### ACTIVITY
Output all of the entries beneath, exactly as written.

-- DATA RECORDS follows --

Definition bump_retired (st : state) : state :=
  {| calls := calls st; planned_added := planned_added st;
     retired_added := S (retired_added st) |}.

Definition _add_planned_domain (info : domain_info) (st : state) : state :=
  if negb AUTO_UPDATE_CONFLUENCE then st
  else let '(ok, st) := call_table info st in
       if ok then bump_planned st else st.

Definition _add_retired_domain (info : domain_info) (st : state) : state :=
  if negb AUTO_UPDATE_CONFLUENCE then st
  else let '(ok, st) := call_table info st in
       if ok then bump_retired st else st.

Definition _add_active_domain (info : domain_info) (st : state) : state :=
  if negb AUTO_UPDATE_CONFLUENCE then st
  else let '(ok, st) := call_table info st in
       if ok then bump_planned st else st.

(** One round of the loop of [_add_missing_domains_to_confluence]:
    [automation_table] holds the keys of the table, [processed_ids] the
    ids handled before. *)
Definition add_missing_one (automation_table processed_ids : list string)
    (st : state) (e : entry) : state :=
  match e with
  | NotADict => st
  | Domain domain =>
      let domain_sys_id := get (sys_id domain) in
      if opt_in domain_sys_id automation_table
         || opt_in domain_sys_id processed_ids then st
      else
        let status := get (operational_status domain) in
        let domain_name := get (name domain) in
        if negb (Py.truthy_opt domain_name) then st
        else
          let info := {| info_sys_id := domain_sys_id;
                         info_name := get_default (name domain) "" |} in
          if opt_is status "20" then _add_planned_domain info st
          else if opt_is status "6" then _add_retired_domain info st
          else if match status with
                  | Some s => str_in s ["1"; ""]
                  | None => true
                  end
          then _add_active_domain info (_add_active_domain info st)
          else st
  end.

-- DATA RECORDS concluded --

### PROBLEM SOLUTION
Definition bump_retired (st : state) : state :=
  {| calls := calls st; planned_added := planned_added st;
     retired_added := S (retired_added st) |}.

Definition _add_planned_domain (info : domain_info) (st : state) : state :=
  if negb AUTO_UPDATE_CONFLUENCE then st
  else let '(ok, st) := call_table info st in
       if ok then bump_planned st else st.

Definition _add_retired_domain (info : domain_info) (st : state) : state :=
  if negb AUTO_UPDATE_CONFLUENCE then st
  else let '(ok, st) := call_table info st in
       if ok then bump_retired st else st.

Definition _add_active_domain (info : domain_info) (st : state) : state :=
  if negb AUTO_UPDATE_CONFLUENCE then st
  else let '(ok, st) := call_table info st in
       if ok then bump_planned st else st.

(** One round of the loop of [_add_missing_domains_to_confluence]:
    [automation_table] holds the keys of the table, [processed_ids] the
    ids handled before. *)
Definition add_missing_one (automation_table processed_ids : list string)
    (st : state) (e : entry) : state :=
  match e with
  | NotADict => st
  | Domain domain =>
      let domain_sys_id := get (sys_id domain) in
      if opt_in domain_sys_id automation_table
         || opt_in domain_sys_id processed_ids then st
      else
        let status := get (operational_status domain) in
        let domain_name := get (name domain) in
        if negb (Py.truthy_opt domain_name) then st
        else
          let info := {| info_sys_id := domain_sys_id;
                         info_name := get_default (name domain) "" |} in
          if opt_is status "20" then _add_planned_domain info st
          else if opt_is status "6" then _add_retired_domain info st
          else if match status with
                  | Some s => str_in s ["1"; ""]
                  | None => true
                  end
          then _add_active_domain info (_add_active_domain info st)
          else st
  end.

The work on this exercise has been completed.